## TASK INPUT
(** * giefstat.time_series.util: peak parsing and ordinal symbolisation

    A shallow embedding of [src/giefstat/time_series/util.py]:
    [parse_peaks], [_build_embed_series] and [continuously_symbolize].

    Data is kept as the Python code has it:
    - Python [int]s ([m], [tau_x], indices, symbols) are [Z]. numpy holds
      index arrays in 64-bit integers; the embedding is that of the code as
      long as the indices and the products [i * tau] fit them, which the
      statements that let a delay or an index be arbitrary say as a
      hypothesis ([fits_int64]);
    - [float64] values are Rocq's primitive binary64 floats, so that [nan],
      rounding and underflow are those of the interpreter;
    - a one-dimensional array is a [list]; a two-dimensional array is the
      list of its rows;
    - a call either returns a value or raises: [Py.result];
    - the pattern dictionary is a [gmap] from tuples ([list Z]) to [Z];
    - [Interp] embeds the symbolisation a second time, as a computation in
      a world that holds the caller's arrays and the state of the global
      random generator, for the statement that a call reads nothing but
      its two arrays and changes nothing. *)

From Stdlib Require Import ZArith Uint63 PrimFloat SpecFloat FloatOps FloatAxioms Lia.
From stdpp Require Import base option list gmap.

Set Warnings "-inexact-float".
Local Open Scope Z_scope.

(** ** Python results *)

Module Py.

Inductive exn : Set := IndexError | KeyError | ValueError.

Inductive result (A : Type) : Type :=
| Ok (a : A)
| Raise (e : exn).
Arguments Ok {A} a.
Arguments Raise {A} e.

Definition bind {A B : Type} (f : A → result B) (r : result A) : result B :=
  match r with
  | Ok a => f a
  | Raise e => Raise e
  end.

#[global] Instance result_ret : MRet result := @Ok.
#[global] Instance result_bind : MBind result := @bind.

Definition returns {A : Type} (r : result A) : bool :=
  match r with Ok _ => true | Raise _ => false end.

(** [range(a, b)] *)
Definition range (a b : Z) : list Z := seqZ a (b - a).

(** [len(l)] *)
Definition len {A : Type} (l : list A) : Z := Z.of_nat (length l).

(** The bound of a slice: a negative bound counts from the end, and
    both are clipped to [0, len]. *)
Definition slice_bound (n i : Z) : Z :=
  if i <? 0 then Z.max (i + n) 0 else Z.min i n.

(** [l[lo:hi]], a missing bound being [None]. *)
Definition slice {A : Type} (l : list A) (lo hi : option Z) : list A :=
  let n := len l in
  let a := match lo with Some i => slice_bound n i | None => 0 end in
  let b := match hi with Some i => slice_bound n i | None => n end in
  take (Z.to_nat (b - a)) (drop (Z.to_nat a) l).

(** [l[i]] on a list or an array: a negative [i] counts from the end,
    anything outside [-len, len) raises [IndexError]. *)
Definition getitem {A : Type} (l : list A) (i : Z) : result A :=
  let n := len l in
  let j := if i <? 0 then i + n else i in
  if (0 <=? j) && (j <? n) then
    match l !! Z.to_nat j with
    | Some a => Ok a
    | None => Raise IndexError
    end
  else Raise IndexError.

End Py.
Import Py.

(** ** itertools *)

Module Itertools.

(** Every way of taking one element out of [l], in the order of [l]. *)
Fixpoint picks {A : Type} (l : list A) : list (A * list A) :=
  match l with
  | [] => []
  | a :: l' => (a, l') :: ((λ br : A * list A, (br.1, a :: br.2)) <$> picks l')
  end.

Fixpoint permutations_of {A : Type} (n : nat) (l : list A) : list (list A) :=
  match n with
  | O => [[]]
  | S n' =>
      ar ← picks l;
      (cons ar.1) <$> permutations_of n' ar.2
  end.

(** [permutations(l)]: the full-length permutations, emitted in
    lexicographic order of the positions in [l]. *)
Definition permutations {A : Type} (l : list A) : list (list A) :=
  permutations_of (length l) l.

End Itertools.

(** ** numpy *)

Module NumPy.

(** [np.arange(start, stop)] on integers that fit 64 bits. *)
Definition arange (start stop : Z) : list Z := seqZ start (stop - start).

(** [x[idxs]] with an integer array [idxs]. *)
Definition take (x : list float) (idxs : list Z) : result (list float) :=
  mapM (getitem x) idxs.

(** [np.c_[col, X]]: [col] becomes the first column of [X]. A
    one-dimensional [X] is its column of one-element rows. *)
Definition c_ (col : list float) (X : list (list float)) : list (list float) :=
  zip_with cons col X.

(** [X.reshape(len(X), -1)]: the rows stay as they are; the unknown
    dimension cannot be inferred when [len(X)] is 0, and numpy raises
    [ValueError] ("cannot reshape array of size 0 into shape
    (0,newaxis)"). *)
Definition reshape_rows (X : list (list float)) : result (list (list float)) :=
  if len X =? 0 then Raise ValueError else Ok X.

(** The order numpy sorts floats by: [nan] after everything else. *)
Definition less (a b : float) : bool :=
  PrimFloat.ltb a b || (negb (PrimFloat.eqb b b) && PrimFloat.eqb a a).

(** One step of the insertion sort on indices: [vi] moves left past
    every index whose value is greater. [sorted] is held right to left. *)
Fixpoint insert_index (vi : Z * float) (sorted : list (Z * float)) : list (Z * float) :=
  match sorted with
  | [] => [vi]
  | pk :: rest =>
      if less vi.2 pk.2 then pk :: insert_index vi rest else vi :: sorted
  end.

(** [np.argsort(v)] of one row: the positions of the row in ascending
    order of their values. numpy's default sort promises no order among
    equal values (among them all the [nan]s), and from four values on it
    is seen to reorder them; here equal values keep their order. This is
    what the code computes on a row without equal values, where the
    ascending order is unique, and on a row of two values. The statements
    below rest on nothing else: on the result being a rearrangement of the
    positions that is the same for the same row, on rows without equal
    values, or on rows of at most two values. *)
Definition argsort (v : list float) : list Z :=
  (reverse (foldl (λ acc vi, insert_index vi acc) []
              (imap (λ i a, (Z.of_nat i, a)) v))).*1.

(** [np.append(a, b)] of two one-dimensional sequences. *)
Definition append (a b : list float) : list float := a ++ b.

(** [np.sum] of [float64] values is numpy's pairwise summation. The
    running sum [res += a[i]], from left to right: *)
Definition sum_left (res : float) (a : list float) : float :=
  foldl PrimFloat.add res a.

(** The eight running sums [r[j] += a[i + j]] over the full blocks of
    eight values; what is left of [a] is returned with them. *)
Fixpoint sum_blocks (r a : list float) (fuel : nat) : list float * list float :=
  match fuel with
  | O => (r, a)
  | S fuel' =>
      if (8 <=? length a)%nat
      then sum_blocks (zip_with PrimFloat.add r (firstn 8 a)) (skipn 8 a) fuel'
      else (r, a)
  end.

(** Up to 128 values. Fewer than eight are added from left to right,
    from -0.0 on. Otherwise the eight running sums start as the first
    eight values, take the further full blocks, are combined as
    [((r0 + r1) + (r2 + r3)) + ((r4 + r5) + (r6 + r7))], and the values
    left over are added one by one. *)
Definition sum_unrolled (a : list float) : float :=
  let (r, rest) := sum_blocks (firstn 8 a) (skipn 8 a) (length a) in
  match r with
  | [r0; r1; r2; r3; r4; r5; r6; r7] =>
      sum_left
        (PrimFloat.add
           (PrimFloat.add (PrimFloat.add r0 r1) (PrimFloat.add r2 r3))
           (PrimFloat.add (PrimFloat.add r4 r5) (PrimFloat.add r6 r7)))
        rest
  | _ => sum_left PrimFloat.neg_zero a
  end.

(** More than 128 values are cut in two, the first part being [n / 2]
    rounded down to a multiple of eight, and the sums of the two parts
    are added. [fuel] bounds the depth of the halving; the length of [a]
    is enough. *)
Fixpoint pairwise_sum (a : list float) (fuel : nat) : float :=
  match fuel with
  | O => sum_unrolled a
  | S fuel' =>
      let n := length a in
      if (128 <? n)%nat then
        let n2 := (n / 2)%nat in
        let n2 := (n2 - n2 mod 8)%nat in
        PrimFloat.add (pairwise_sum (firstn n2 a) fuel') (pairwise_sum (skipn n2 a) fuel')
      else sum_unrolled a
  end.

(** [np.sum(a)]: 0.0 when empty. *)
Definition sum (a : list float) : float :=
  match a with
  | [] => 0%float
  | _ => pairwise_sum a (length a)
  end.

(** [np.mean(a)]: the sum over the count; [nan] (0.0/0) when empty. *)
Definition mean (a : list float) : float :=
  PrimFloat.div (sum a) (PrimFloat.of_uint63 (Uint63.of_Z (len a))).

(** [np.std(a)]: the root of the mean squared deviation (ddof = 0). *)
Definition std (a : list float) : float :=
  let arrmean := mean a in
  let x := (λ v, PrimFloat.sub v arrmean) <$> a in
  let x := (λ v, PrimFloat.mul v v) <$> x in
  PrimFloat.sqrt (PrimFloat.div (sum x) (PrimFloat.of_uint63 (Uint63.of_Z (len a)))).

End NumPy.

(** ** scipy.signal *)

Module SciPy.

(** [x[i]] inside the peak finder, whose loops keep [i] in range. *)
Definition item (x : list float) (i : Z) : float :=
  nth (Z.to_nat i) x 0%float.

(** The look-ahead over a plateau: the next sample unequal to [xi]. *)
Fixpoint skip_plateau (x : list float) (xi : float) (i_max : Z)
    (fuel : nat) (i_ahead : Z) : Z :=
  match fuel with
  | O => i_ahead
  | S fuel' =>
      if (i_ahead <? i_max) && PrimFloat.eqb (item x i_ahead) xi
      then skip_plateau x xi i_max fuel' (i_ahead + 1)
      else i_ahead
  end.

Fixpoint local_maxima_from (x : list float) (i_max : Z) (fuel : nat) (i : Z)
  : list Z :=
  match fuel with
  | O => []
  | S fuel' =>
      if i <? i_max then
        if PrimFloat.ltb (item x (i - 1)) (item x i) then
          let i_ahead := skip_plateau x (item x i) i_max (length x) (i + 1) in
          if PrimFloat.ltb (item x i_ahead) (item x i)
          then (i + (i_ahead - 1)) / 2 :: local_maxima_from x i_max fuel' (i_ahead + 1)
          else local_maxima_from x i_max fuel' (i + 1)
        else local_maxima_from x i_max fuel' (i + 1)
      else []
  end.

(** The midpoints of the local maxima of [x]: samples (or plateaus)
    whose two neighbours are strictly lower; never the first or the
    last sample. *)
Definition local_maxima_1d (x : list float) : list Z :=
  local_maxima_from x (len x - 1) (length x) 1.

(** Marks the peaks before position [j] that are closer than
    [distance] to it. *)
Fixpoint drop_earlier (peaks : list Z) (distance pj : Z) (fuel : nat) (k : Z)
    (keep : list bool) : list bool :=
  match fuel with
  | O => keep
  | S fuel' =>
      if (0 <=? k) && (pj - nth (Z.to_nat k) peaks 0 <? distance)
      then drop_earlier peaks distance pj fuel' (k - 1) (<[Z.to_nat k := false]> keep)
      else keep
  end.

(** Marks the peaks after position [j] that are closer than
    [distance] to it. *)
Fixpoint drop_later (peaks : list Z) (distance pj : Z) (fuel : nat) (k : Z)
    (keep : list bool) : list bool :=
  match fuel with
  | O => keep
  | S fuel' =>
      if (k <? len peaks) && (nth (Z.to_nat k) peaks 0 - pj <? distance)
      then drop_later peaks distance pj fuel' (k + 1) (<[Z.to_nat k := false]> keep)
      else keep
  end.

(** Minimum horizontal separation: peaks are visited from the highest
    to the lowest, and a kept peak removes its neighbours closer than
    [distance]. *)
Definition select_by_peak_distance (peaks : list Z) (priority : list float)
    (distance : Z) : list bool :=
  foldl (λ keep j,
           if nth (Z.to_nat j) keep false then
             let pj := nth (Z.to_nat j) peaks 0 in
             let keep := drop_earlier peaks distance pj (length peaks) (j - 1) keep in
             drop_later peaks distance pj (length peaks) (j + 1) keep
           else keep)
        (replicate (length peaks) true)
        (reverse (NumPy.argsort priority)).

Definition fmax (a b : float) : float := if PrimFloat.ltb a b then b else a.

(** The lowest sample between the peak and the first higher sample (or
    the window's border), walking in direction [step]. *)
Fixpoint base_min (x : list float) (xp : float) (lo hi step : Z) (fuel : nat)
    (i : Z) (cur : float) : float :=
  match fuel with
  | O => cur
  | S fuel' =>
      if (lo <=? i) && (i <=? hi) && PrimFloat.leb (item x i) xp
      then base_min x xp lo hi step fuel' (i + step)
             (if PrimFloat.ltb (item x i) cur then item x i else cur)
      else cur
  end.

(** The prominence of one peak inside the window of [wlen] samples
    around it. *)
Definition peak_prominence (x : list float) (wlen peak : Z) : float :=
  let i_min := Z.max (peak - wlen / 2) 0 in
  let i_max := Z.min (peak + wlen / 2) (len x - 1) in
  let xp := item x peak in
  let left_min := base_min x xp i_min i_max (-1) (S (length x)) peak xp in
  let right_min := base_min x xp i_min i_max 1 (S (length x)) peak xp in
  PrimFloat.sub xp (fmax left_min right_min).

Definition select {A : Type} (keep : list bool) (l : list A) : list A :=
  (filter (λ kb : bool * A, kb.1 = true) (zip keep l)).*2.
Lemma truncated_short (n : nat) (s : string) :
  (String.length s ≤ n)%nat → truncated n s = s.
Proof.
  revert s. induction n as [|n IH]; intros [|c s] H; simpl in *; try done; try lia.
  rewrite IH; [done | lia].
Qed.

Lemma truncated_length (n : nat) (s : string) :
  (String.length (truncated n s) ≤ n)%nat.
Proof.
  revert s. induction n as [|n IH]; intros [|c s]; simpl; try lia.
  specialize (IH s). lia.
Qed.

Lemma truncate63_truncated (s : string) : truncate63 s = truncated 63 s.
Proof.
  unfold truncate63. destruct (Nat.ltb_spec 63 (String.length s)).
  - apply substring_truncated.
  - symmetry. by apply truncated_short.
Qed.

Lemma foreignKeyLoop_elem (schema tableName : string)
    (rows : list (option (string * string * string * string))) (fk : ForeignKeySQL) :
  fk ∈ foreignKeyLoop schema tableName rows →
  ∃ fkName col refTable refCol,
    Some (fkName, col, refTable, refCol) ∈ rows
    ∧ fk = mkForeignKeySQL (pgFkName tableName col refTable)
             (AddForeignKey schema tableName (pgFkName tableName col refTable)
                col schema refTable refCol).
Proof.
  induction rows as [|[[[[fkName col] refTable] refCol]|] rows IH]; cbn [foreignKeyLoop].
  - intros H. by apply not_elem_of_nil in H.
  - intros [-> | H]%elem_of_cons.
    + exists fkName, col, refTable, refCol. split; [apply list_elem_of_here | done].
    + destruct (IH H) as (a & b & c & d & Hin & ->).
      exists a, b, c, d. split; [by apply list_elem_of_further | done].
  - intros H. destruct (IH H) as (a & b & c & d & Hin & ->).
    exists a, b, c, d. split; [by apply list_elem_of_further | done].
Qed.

## REQUIRED ACTION
Every line above that holds the string "without" should be returned.

## PROBLEM SOLUTION
    what the code computes on a row without equal values, where the
    positions that is the same for the same row, on rows without equal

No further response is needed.